An f64 return in, an Option<f64> out. Python update(ret) / batch(returns) (NaN warmup); Node update(ret) / batch(returns[]) (null warmup).

Warmup

warmup_period() == period. The first value lands once period returns are seen; the test reference_value exercises the first emission at index period − 1.

Edge cases

  • Reference value. Sorted window [-0.04, -0.02, 0, 0.02, 0.04]P95 = 0.036, |P5| = 0.036 → ratio 1.0 (reference_value pins this).
  • Fatter right tail. A window with one large gain reports > 1 (fatter_right_tail_exceeds_one pins this).
  • Flat window.

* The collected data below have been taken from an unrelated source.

(** * BlockChain.js: the hash-linked voting ledger

    A shallow embedding of [src/BlockChain.js] (an Express server backed by
    a MongoDB collection of blocks) and the properties of its ledger core:
    [createHash], [isBlockValid], [validateChain], [getUserRole],
    [canUserVote], [addBlock] and the request handlers built on them.

    Conventions of the model.
    - A JavaScript string is a [string] holding its UTF-8 bytes. Only
      well-formed strings have such a form: a string with an unpaired
      surrogate (which [JSON.stringify] escapes and the database driver
      replaces by U+FFFD) is outside the model.
    - A JavaScript number is an integer [Z] that a double holds exactly
      (of magnitude at most 2^53 - 1): the server never computes with
      other numbers; they could only occur inside request payloads.
    - A [Date] is [VDate (Some ms)], the invalid date is [VDate None]; the
      time zone of the server is UTC.
    - A plain object is the list of its own properties in enumeration order.
    - The [blocks] collection is the list of its documents in insertion
      order; a document read back from the collection is the stored form
      ([to_bson]) of the inserted object, with its [_id] in front.
    - An asynchronous function is a tree of operations ([prog]); a handler
      running alone is described by [run], handlers running concurrently
      by [interleave], which lets them take turns at every [await]. *)

From Stdlib Require Import ZArith Ascii String.
From stdpp Require Import base list strings sorting pretty.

An all-zero window has no left tail and reports 0.0 (flat_window_is_zero pins this).
  • Non-finite input. A NaN/∞ return is skipped, not buffered (ignores_non_finite_input pins this).
  • Reset. tr.reset() clears the window (reset_clears_state pins this).

Examples

Rust

rust
use wickra::{BatchExt, Indicator, TailRatio};

fn main() -> Result<(), Box<dyn std::error::Error>> {
    let mut tr = TailRatio::new(5)?;
    let out = tr.batch(&[-0.04, -0.02, 0.0, 0.02, 0.04]);
    println!("{:?}", out[4]); // Some(1.0)
    Ok(())
}

Output:

Some(1.0)

Python

python
import numpy as np
import wickra as ta

tr = ta.TailRatio(252)
returns = np.random.randn(500) * 0.01
print(tr.batch(returns)[-1])

Node

javascript
const ta = require('wickra');
const tr = new ta.TailRatio(5);
console.log(tr.batch([-0.04, -0.02, 0.0, 0.02, 0.04]).at(-1)); // 1

Streaming

rust
use wickra::{Indicator, TailRatio};

let mut tr = TailRatio::new(252).unwrap();
let daily_returns: Vec<f64> = Vec::new(); // your live stream
for r in daily_returns {
    if let Some(ratio) = tr.update(r) {
        // ratio < 1 -> the left tail is fatter than the right
    }
}

Streaming update and batch are equivalent tick-for-tick (batch_equals_streaming pins this).

Interpretation

  1. Crash asymmetry. A ratio well below 1.0 warns that losing days are larger than winning days even if the mean is positive — a hallmark of strategies that sell volatility.
  2. Strategy comparison. Among equal-Sharpe strategies, prefer the one with the higher tail ratio: its outliers favour you.
  3. Pair with the body. Read alongside SharpeRatio (the centre of the distribution) and JarqueBera (overall non-normality).

Common pitfalls

  • Window size. With short windows the 5% and 95% points sit near the extremes and the ratio is noisy — use months of data, not days.
  • Zero left tail anomaly. A loss-free window reports 0.0 (undefined), not infinity — do not read that as the worst possible case.
  • Not a Sharpe substitute. It ignores the centre of the distribution entirely.

References

Common in quantitative performance reporting (e.g. the empyrical / pyfolio tail-ratio definition). Percentile interpolation follows the linear ("inclusive") method used by NumPy percentile.